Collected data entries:
————

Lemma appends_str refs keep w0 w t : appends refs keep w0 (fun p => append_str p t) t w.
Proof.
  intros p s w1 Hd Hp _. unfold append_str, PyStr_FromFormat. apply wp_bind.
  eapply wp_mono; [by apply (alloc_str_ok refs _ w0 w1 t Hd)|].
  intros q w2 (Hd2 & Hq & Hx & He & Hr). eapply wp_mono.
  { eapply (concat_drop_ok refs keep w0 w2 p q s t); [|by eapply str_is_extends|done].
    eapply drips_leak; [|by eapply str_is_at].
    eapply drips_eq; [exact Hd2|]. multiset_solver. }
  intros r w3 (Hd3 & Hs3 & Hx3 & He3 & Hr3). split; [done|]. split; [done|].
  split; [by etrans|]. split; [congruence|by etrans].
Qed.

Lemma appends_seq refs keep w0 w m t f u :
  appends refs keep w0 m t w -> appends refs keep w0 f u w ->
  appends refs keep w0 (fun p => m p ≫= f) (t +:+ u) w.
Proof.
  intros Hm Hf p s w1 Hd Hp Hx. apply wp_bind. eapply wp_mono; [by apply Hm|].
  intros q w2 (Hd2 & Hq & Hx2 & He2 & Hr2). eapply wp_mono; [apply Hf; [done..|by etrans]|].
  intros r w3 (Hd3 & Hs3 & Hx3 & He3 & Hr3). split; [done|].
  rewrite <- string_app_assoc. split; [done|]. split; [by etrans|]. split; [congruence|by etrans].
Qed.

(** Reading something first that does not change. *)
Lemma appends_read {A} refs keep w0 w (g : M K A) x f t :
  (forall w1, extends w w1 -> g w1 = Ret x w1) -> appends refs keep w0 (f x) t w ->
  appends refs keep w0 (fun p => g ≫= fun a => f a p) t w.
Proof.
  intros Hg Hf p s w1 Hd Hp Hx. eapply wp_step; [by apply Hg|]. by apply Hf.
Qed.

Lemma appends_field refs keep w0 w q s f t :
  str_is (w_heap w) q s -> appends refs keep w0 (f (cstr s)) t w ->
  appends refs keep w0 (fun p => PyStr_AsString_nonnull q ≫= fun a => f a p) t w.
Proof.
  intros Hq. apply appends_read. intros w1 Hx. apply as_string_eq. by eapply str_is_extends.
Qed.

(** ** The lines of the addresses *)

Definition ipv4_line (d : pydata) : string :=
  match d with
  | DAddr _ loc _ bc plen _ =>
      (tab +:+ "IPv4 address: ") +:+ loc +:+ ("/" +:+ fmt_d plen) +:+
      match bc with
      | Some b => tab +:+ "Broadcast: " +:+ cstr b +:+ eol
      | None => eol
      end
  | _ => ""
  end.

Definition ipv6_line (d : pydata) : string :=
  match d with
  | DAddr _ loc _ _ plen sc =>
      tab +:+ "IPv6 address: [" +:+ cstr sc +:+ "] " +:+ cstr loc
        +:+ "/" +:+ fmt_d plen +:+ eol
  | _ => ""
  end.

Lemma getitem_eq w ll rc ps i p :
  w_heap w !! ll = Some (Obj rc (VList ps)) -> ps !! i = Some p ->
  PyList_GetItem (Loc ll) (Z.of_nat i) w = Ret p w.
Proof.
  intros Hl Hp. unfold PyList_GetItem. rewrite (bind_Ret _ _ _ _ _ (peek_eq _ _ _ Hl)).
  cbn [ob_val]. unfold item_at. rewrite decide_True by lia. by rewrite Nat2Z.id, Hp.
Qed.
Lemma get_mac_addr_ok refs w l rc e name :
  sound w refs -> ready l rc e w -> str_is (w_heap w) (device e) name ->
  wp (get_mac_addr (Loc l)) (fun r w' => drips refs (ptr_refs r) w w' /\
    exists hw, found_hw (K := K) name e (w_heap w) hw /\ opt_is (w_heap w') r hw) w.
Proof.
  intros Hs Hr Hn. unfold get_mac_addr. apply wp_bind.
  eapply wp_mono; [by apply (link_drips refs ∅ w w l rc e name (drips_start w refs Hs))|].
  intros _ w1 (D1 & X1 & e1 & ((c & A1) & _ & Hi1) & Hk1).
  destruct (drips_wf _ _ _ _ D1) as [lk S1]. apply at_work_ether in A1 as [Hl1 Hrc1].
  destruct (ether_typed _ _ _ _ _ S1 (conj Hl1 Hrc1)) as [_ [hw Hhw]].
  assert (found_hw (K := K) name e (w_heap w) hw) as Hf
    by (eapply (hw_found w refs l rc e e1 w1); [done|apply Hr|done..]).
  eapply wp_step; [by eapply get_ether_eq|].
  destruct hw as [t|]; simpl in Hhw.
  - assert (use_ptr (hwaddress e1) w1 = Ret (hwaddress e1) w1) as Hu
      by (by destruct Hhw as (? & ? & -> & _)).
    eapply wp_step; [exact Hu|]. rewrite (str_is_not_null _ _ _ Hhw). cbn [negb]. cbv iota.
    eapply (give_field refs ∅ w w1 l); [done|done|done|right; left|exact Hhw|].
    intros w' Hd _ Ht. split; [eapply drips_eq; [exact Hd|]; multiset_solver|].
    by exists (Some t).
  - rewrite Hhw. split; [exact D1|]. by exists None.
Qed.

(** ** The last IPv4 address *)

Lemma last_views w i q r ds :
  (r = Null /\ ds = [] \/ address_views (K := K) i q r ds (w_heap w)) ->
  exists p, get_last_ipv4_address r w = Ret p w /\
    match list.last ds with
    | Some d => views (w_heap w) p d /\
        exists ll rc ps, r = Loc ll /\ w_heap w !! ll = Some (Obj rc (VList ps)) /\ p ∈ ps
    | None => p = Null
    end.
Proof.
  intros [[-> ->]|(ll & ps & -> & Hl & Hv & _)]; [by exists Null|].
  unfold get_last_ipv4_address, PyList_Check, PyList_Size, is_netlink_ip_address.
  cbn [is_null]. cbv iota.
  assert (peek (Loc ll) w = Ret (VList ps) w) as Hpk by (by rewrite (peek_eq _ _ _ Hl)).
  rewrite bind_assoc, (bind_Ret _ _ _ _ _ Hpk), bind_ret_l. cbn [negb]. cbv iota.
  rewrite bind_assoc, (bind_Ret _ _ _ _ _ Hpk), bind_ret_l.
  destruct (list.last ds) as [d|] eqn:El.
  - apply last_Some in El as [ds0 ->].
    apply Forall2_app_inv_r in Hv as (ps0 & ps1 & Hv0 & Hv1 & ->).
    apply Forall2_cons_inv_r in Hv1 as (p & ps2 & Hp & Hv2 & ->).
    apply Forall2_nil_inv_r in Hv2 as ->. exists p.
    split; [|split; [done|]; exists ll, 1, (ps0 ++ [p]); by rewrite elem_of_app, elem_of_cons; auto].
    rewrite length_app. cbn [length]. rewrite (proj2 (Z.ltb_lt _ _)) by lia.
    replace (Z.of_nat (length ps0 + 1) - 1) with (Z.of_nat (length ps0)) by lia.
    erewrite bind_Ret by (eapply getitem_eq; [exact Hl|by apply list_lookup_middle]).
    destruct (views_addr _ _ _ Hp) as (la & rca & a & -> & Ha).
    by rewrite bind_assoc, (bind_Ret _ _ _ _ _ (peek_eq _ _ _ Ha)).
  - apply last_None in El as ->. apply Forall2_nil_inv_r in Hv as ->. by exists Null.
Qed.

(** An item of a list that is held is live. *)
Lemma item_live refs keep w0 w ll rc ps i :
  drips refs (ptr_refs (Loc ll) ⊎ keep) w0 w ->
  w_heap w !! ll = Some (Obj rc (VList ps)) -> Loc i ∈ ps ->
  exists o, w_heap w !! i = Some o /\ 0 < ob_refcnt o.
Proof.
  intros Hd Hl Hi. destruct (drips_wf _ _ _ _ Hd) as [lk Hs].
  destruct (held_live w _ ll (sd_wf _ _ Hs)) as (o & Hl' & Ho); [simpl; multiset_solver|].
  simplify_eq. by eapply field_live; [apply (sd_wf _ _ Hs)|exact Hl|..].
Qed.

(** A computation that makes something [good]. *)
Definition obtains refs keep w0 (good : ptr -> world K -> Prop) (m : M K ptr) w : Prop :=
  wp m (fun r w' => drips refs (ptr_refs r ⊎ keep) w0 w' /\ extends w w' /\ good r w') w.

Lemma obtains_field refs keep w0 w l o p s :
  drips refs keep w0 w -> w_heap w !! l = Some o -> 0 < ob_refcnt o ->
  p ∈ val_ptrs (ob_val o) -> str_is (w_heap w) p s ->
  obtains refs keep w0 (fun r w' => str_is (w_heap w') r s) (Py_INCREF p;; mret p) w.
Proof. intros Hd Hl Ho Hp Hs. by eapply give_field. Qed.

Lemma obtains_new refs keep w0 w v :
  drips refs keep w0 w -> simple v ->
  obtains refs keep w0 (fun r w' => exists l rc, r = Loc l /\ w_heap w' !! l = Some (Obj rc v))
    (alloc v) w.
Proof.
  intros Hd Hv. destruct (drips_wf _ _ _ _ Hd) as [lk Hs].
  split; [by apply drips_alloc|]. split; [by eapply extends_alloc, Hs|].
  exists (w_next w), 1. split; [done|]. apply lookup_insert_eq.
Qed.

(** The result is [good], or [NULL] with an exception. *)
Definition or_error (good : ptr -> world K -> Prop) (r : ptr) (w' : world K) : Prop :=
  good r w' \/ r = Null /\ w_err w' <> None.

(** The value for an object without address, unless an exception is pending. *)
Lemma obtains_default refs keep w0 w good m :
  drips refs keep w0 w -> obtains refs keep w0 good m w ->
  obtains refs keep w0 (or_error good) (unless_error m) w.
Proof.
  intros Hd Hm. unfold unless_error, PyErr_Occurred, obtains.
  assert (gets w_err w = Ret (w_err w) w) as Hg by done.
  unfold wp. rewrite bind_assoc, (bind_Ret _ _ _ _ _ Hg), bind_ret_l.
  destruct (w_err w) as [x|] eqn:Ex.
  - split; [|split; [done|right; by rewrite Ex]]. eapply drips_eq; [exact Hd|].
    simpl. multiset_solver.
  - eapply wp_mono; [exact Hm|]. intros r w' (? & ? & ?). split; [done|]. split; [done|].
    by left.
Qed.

————

[TASK PROMPT]: Only the lines above from the line with "PyList_Check, PyList_Size, is_netlink_ip_address." to the line with "apply Forall2_app_inv_r in", those two lines included, should be reproduced exactly.

[ANSWER BOX]:
  unfold get_last_ipv4_address, PyList_Check, PyList_Size, is_netlink_ip_address.
  cbn [is_null]. cbv iota.
  assert (peek (Loc ll) w = Ret (VList ps) w) as Hpk by (by rewrite (peek_eq _ _ _ Hl)).
  rewrite bind_assoc, (bind_Ret _ _ _ _ _ Hpk), bind_ret_l. cbn [negb]. cbv iota.
  rewrite bind_assoc, (bind_Ret _ _ _ _ _ Hpk), bind_ret_l.
  destruct (list.last ds) as [d|] eqn:El.
  - apply last_Some in El as [ds0 ->].
    apply Forall2_app_inv_r in Hv as (ps0 & ps1 & Hv0 & Hv1 & ->).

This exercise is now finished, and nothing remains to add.